---- Data for review

(* ===== verification/NotifyTheorems.v ===== *)
(** * Where events go

    Which of the ways to deliver an event [App::notify] takes, and what each
    does to the other nodes and to the routes. *)
From S2P Require Import MemoryStore MemoryProofs HubTheorems Demo Instances Prelude RustStr External StoreTypes Store Hub Bridge Config App Notify Response Worlds Delivery.

Section notify.
Context {S BW F A : Type} `{St : Store S} `{MP : Mpsc} `{B64 : Base64}.
Context (view : S -> AStore) (inv : Env * S -> Prop) (laws : StoreLaws view inv).
Abbreviation World := (World S BW).
Abbreviation App := (App BW F A).
Abbreviation winv := (winv inv).
Abbreviation wview := (wview view).
Abbreviation evolves := (evolves view inv).
Implicit Types (w : World) (app : App).

(** Whether the answer to a forward means that the route is stale. *)
Definition gone (o : HttpOutcome) : bool :=
  match o with HttpStatus 404 | HttpConnect => true | _ => false end.

Lemma clear_stale_view to node w u w' :
  (forall es, is_ok (clear_route to node es).1 = true) -> winv w ->
  clear_stale to node w = (u, w') ->
  wview w' = a_clear_route to node (wview w) /\ same_rest w w'.
Proof.
  intros Hok Hw (r & w1 & Hr & [= _ <-])%st_bind_eq. unfold attempt in Hr. destruct r as [b|e].
  - destruct (with_store_writes _ _ _ _ _ _ _ _ _ (law_clear_route _ _ laws to node) Hw I Hr)
      as ((_ & _ & _ & ?) & ? & _). done.
  - apply with_store_inv in Hr as [Hr _]. specialize (Hok (w_env w, w_store w)). by rewrite Hr in Hok.
Qed.

(** The routes of a recipient after a forward to [node] answered [o]. *)
Definition after_forward to node o (a : AStore) : AStore :=
  if gone o then a_clear_route to node a else a.

Lemma forward_spec app c node to event w u w' :
  (forall es, is_ok (clear_route to node es).1 = true) -> winv w ->
  app_cluster app = Some c -> forward app node to event w = (u, w') ->
  w_posts w' = w_posts w ++ [(node +:+ NOTIFY_PATH, cl_token c, new_envelope to event)] /\
  wview w' = after_forward to node (w_http w (length (w_posts w))) (wview w) /\
  w_hub w' = w_hub w /\ w_chans w' = w_chans w.
Proof.
  intros Hok Hw Hc Hf. unfold forward in Hf. rewrite Hc in Hf.
  apply st_bind_eq in Hf as (o & w1 & Hp%post_store & Hf).
  destruct Hp as (He & Hs & Hh & Hch & _ & _ & _ & Hposts & Ho).
  assert (Hv1 : wview w1 = wview w) by (unfold Worlds.wview; by rewrite Hs).
  assert (Hw1 : winv w1) by (unfold Worlds.winv; by rewrite Hs, He).
  unfold after_forward. rewrite <- Ho.
  assert (Hstale : clear_stale to node w1 = (u, w') ->
    w_posts w' = w_posts w1 /\ wview w' = a_clear_route to node (wview w) /\
    w_hub w' = w_hub w1 /\ w_chans w' = w_chans w1).
  { intros Hcl. destruct (clear_stale_view _ _ _ _ _ Hok Hw1 Hcl) as [Hv Hr].
    rewrite (sr_posts _ _ Hr), (sr_hub _ _ Hr), (sr_chans _ _ Hr), Hv, Hv1. done. }
  assert (Hsame : ((), w1) = (u, w') -> w_posts w' = w_posts w1 /\ wview w' = wview w /\
    w_hub w' = w_hub w1 /\ w_chans w' = w_chans w1) by (by intros [= _ <-]).
  assert (Hend : w_posts w' = w_posts w1 /\
    wview w' = (if gone o then a_clear_route to node (wview w) else wview w) /\
    w_hub w' = w_hub w1 /\ w_chans w' = w_chans w1).
  { destruct o as [s| |]; [|by apply Hstale|by apply Hsame].
    destruct (N.eqb_spec s 404) as [->|Hne]; [by apply Hstale|].
    replace (gone (HttpStatus s)) with false.
    - destruct (_ && _); by apply Hsame.
    - cbn. repeat (done || case_match). }
  destruct Hend as (-> & -> & -> & ->). by rewrite Hposts.
Qed.

(** C13: an event goes to the listener on this node if there is one, and
    then nowhere else; otherwise, in a cluster, to the node that holds the
    recipient's route, with the cluster's token, in an envelope that node
    opens to the same event. A route that names this node itself, or a node
    that answers 404 or cannot be reached, is removed; any other route
    stays, and nothing else in the store changes. The store does not fail to
    answer [route] and [clear_route]. *)
Theorem notify_routes app to event w u w' n h :
  winv w ->
  (forall es, is_ok (route to es).1 = true) ->
  (forall node es, is_ok (clear_route to node es).1 = true) ->
  Hub.notify to event (w_hub w, w_chans w) = (n, h) ->
  notify app to event w = (u, w') ->
  (w_hub w', w_chans w') = h /\
  match n, app_cluster app, a_routes (wview w) !! to with
  | Absent, Some c, Some node =>
      if decide (node = cl_node_url c) then
        w_posts w' = w_posts w /\
        wview w' = set_a_routes (delete to (a_routes (wview w))) (wview w)
      else
        w_posts w' = w_posts w ++ [(node +:+ NOTIFY_PATH, cl_token c, new_envelope to event)] /\
        wview w' = if gone (w_http w (length (w_posts w)))
                   then set_a_routes (delete to (a_routes (wview w))) (wview w) else wview w
  | _, _, _ => w_posts w' = w_posts w /\ wview w' = wview w
  end.
Proof.
  intros Hw Hroute Hclear Hn (n' & w1 & Hx & Hr)%st_bind_eq.
  apply with_hub_store in Hx as (He & Hs & _ & Hh & Hp & _ & Hx). rewrite Hn in Hx.
  injection Hx as <- ->.
  assert (Hv1 : wview w1 = wview w) by (unfold Worlds.wview; by rewrite Hs).
  assert (Hw1 : winv w1) by (unfold Worlds.winv; by rewrite Hs, He).
  rewrite <- Hp, <- Hv1, <- Hh.
  destruct n; [injection Hr as _ <-; by repeat case_match..|].
  destruct (app_cluster app) as [c|] eqn:Hc; [|by injection Hr as _ <-].
  apply st_bind_eq in Hr as (r & w2 & Hx & Hr). unfold attempt in Hx. destruct r as [o|e].
  2:{ apply with_store_inv in Hx as [Hx _]. specialize (Hroute (w_env w1, w_store w1)).
      by rewrite Hx in Hroute. }
  destruct (with_store_reads _ _ _ _ _ _ _ (law_route _ _ laws to) Hw1 Hx) as (He2 & Hs2 & ->).
  assert (Hv2 : wview w2 = wview w1) by (destruct He2 as (_ & _ & _ & ->); done).
  rewrite <- (sr_hub _ _ Hs2), <- (sr_chans _ _ Hs2), <- (sr_posts _ _ Hs2), <- (sr_http _ _ Hs2), <- Hv2.
  rewrite <- Hv2 in Hr.
  destruct (a_routes (wview w2) !! to) as [node|] eqn:Hto; [|by injection Hr as _ <-].
  assert (Hcl : a_clear_route to node (wview w2) =
    set_a_routes (delete to (a_routes (wview w2))) (wview w2))
    by (unfold a_clear_route; by rewrite decide_True).
  case_decide as Hd.
  - destruct (clear_stale_view _ _ _ _ _ (Hclear node) (proj1 He2) Hr) as [-> Hsr].
    by rewrite (sr_hub _ _ Hsr), (sr_chans _ _ Hsr), (sr_posts _ _ Hsr), Hcl.
  - destruct (forward_spec _ _ _ _ _ _ _ _ (Hclear node) (proj1 He2) Hc Hr) as (-> & -> & -> & ->).
    unfold after_forward. by rewrite Hcl.
Qed.
End notify.

Lemma memory_route_ok to es : is_ok (route to es).1 = true.
Proof. by destruct es. Qed.
Lemma memory_clear_ok to node es : is_ok (clear_route to node es).1 = true.
Proof.
  destruct es as [e s]. cbn. unfold MemoryStore.clear_route, get, modify, with_state, lift_st, mbind, st_bind.
  cbn. by case_decide.
Qed.

Abbreviation demo_notify := (Notify.notify (demo_app (Some demo_cluster)) (RUserAgent session_ua) EvGone demo_world).
Lemma notify_routes_witness :
  w_posts demo_notify.2 =
    [("http://b:9000/internal/v1/notify", "secret", new_envelope (RUserAgent session_ua) EvGone)].
Proof.
  assert (Hroute : a_routes (wview MemoryProofs.view demo_world) !! RUserAgent session_ua =
    Some "http://b:9000") by (vm_compute; reflexivity).
  assert (Hhub : Hub.notify (RUserAgent session_ua) EvGone (w_hub demo_world, w_chans demo_world) =
    (Absent, (w_hub demo_world, w_chans demo_world))) by (vm_compute; reflexivity).
  destruct demo_notify as [u w'] eqn:Hr.
  destruct (notify_routes _ _ memory_laws _ _ _ _ _ _ _ _ demo_winv (memory_route_ok _)
    (memory_clear_ok _) Hhub Hr) as [_ Hx].
  rewrite Hroute in Hx. exact (proj1 Hx).
Defined.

--------

Aim of the exercise ::
Each line in the records above with "does" must be returned.

Answer to the exercise ::
    does to the other nodes and to the routes. *)
    stays, and nothing else in the store changes. The store does not fail to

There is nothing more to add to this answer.